Le ministre de l’économie et des finances

même au bord du précipice du surendettement nous dit que tout va bien !

09 - Mars - 2018
Amadou Ba, ministre de l'économie et des finances du Sénégal
Amadou Ba, ministre de l'économie et des finances du Sénégal

« Qui paye ses dettes s’enrichit » dit-on ; on pourrait en déduire, qui s’endette, s’appauvrit ! Notre ministre de l’économie et des finances lui, au vu de l’euphorie à laquelle il nous annonce sa réussite de lever 1184 milliards de FCFA en Eurobonds, semble nous dire, qui s’endette s’enrichit !

Le ministre a parlé des avantages de ses Eurobonds sur le financement du PSE, eh bien moi je soulèverai le débat des inconvénients pour titiller un peu les économistes sénégalais et permettre aux Sénégalais de prendre conscience sur la politique d’endettement du gouvernement de Macky Sall et de ses conséquences sur notre futur dans les prochaines 30 ans à venir. Comprenez que ceux qui nous endettent aujourd’hui, ne seront plus là lorsqu’il faudra solder les comptes.

D’abord, notre ministre de l’économie et des finances se glorifie des taux 4.75% et 6.75% obtenus pour une maturité respectivement de 10 ans et de 30 ans, ce qu’il impute à de bonnes perspectives macroéconomiques du Sénégal. Ces taux en réalité restent trop élevés car même si comparaison n’est pas raison, le taux de financement à 10 ans des obligations américaines est de 2,23%, celui du Canada 1,88%, la Chine 1,48%, le Japon 0,057%, la France 0,79%, l'Allemagne 0,48%. Ces taux obtenus par notre ministre, rapportés à notre budget provoquent un service de la dette annuelle énorme, peut-être beaucoup plus élevé que le budget destiné à l’éducation nationale qui est à l’agonie faute de moyen. Il faut comprendre que presque tous les Etats riches ou pauvres peuvent lever des fonds, la différence est que plus un pays a des risques de défaillance de paiement, plus ses taux sont élevés. C’est la raison pour laquelle, le Venezuela a des taux autour de 30%, pourtant c’est un pays pétrolier, et le Sénégal qui compte sur son statut de futur état pétrolier, se pare-t-il du syndrome vénézuélien ?
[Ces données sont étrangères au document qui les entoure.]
(** ** The extraction rules *)

Section extraction.

Context `{Externals}.

Lemma title_first_h1 (soup h1 : node) :
  first_match (bs4.is_tag "h1") (bs4.descendants soup) h1 ->
  title (extract_fields soup) = bs4.get_text EmptyString h1.
Proof.
  intros Hm. unfold extract_fields, bs4.find; cbn [title].
  by rewrite (find_first_match _ _ _ Hm).
Qed.

Lemma title_no_h1 (soup : node) :
  no_match (bs4.is_tag "h1") (bs4.descendants soup) ->
  title (extract_fields soup) = EmptyString.
Proof.
  intros Hm. unfold extract_fields, bs4.find; cbn [title].
  by rewrite (find_no_match _ _ Hm).
Qed.

Lemma img_first_wrapped (soup p c : node) :
  first_match (bs4.matches_child "div" "entry-image" "img") (bs4.edges soup) (p, c) ->
  img (extract_fields soup) = bs4.get c "src" EmptyString.
Proof.
  intros Hm. unfold extract_fields, bs4.select_one_child; cbn [img].
  by rewrite (find_first_match _ _ _ Hm).
Qed.

Lemma img_none_wrapped (soup : node) :
  no_match (bs4.matches_child "div" "entry-image" "img") (bs4.edges soup) ->
  img (extract_fields soup) = EmptyString.
Proof.
  intros Hm. unfold extract_fields, bs4.select_one_child; cbn [img].
  by rewrite (find_no_match _ _ Hm).
Qed.

Lemma lead_text_entry_lead (soup t : node) :
  first_match (bs4.matches_class "div" "entry-lead") (bs4.descendants soup) t ->
  lead_text soup = bs4.get_text EmptyString t.
Proof.
  intros Hm. unfold lead_text, bs4.select_one_class.
  by rewrite (find_first_match _ _ _ Hm).
Qed.

Lemma lead_text_article (soup t : node) :
  no_match (bs4.matches_class "div" "entry-lead") (bs4.descendants soup) ->
  first_match (bs4.matches_class "div" "article__content") (bs4.descendants soup) t ->
  lead_text soup = bs4.get_text " " t.
Proof.
  intros Hn Hm. unfold lead_text, bs4.select_one_class.
  by rewrite (find_no_match _ _ Hn), (find_first_match _ _ _ Hm).
Qed.

Lemma lead_text_neither (soup : node) :
  no_match (bs4.matches_class "div" "entry-lead") (bs4.descendants soup) ->
  no_match (bs4.matches_class "div" "article__content") (bs4.descendants soup) ->
  lead_text soup = EmptyString.
Proof.
  intros Hn Hm. unfold lead_text, bs4.select_one_class.
  by rewrite (find_no_match _ _ Hn), (find_no_match _ _ Hm).
Qed.

(** C9 (as amended).  On a fetched page [scrap_page] returns, without a
    notice: as title the text of the first [h1] in document order, empty
    when there is none; as image the [src] attribute (empty when it has
    none) of the first [img] that is a direct child of a [div] of class
    [entry-image], empty when there is no such image; as lead the first 150
    characters of the text of the first [div] of class [entry-lead], or,
    when there is none, of the space-joined text of the first [div] of
    class [article__content], or nothing.  On a page with none of these
    elements the enrichment of a row that carries both URL columns leaves
    [title1], [img1] and [lead1] empty. *)
Theorem scrap_page_fields (url : string) (w : world) (r : Response) (nodes : list node) :
  requests_get url = Ok r -> ~ error_status r -> BeautifulSoup (content r) = Ok nodes ->
  let soup := document nodes in
  let elements := bs4.descendants soup in
  let is_lead := bs4.matches_class "div" "entry-lead" in
  let is_article := bs4.matches_class "div" "article__content" in
  let is_image := bs4.matches_child "div" "entry-image" "img" in
  exists f,
    scrap_page url w = (Ok f, w)
    /\ (forall h1, first_match (bs4.is_tag "h1") elements h1 ->
                   title f = bs4.get_text EmptyString h1)
    /\ (no_match (bs4.is_tag "h1") elements -> title f = EmptyString)
    /\ (forall p c, first_match is_image (bs4.edges soup) (p, c) ->
                    img f = bs4.get c "src" EmptyString)
    /\ (no_match is_image (bs4.edges soup) -> img f = EmptyString)
    /\ (forall t, first_match is_lead elements t ->
                  lead f = Py.take 150 (bs4.get_text EmptyString t))
    /\ (forall t, no_match is_lead elements -> first_match is_article elements t ->
                  lead f = Py.take 150 (bs4.get_text " " t))
    /\ (no_match is_lead elements -> no_match is_article elements ->
        lead f = EmptyString)
    /\ (no_match (bs4.is_tag "h1") elements -> no_match is_image (bs4.edges soup) ->
        no_match is_lead elements -> no_match is_article elements ->
        forall (rw : row) (v2 : pyval),
          rw !! "url1" = Some (PyStr url) -> url <> EmptyString ->
          rw !! "url2" = Some v2 ->
          exists rw' w', enrich_row rw w = (Ok rw', w')
            /\ rw' !! "title1" = Some (PyStr EmptyString)
            /\ rw' !! "img1" = Some (PyStr EmptyString)
            /\ rw' !! "lead1" = Some (PyStr EmptyString)).
Proof.
  intros Hg Hs Hp soup elements is_lead is_article is_image.
  subst elements is_lead is_article is_image soup.
  set (soup := document nodes).
  pose proof (fetch_soup_parsed _ _ _ Hg Hs Hp) as Hf. fold soup in Hf.
  exists (extract_fields soup). split; [by apply scrap_page_ok |].
  split; [intros; by apply title_first_h1 |].
  split; [apply title_no_h1 |].
  split; [intros p c; apply img_first_wrapped |].
  split; [apply img_none_wrapped |].
  assert (lead (extract_fields soup) = Py.take 150 (lead_text soup)) as -> by done.
  split; [intros t Ht; by rewrite (lead_text_entry_lead _ _ Ht) |].
  split; [intros t Hn Ht; by rewrite (lead_text_article _ _ Hn Ht) |].
  split; [intros Hn Ha; by rewrite (lead_text_neither _ Hn Ha) |].
  intros Hh Hi Hl Ha rw v2 H1 Hu H2.
  pose proof (scrape_block_scraped "url1" "title1" "img1" "lead1" url rw w w _ H1 Hu
                (scrap_page_ok _ _ w Hf)) as E1.
  set (r1 := enriched _ _ _ _ _ _ rw) in E1.
  assert (r1 !! "url2" = Some v2) as H2'.
  { unfold r1, enriched. by rewrite !lookup_insert_ne. }
  destruct (scrape_block_present "url2" "title2" "img2" "lead2" r1 w v2 H2')
    as (f2 & w2 & E2).
  eexists _, w2. split; [unfold enrich_row, bind; by rewrite E1, E2 |].
  unfold r1, enriched.
  rewrite (title_no_h1 _ Hh), (img_none_wrapped _ Hi).
  assert (lead (extract_fields soup) = Py.take 150 (lead_text soup)) as -> by done.
  rewrite (lead_text_neither _ Hl Ha).
  repeat split; by simplify_map_eq.
Qed.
Le ministre nous dit qu’il s’endette pour exécuter les projets d’infrastructures du PSE, mais lorsqu’on s’endette on doit avoir un bon plan pour pouvoir rembourser ses dettes, peut-on le faire avec les infrastructures lorsque l’on voit que ceux qui pourraient être rentables sont captés par des firmes étrangères. Pour pouvoir faire face à nos engagements, nous devrions pouvoir générer de la plus-value. Mais la structuration économique qui donne beaucoup plus de place aux entreprises étrangères au détriment de notre privé national, qui dépend du commerce extérieur pour ses ressources et dont la tension de l’assiette fiscale est au bord de la rupture, ne permet pas de générer assez de revenus propres pour payer nos dettes et prendre en charge convenablement la demande sociale. Il faudrait réorienter notre économie vers la production, sortir du modèle tout export de nos matières premières et tout import et ceci souvent porté par un secteur informel désorganisé et non soutenu par l’Etat.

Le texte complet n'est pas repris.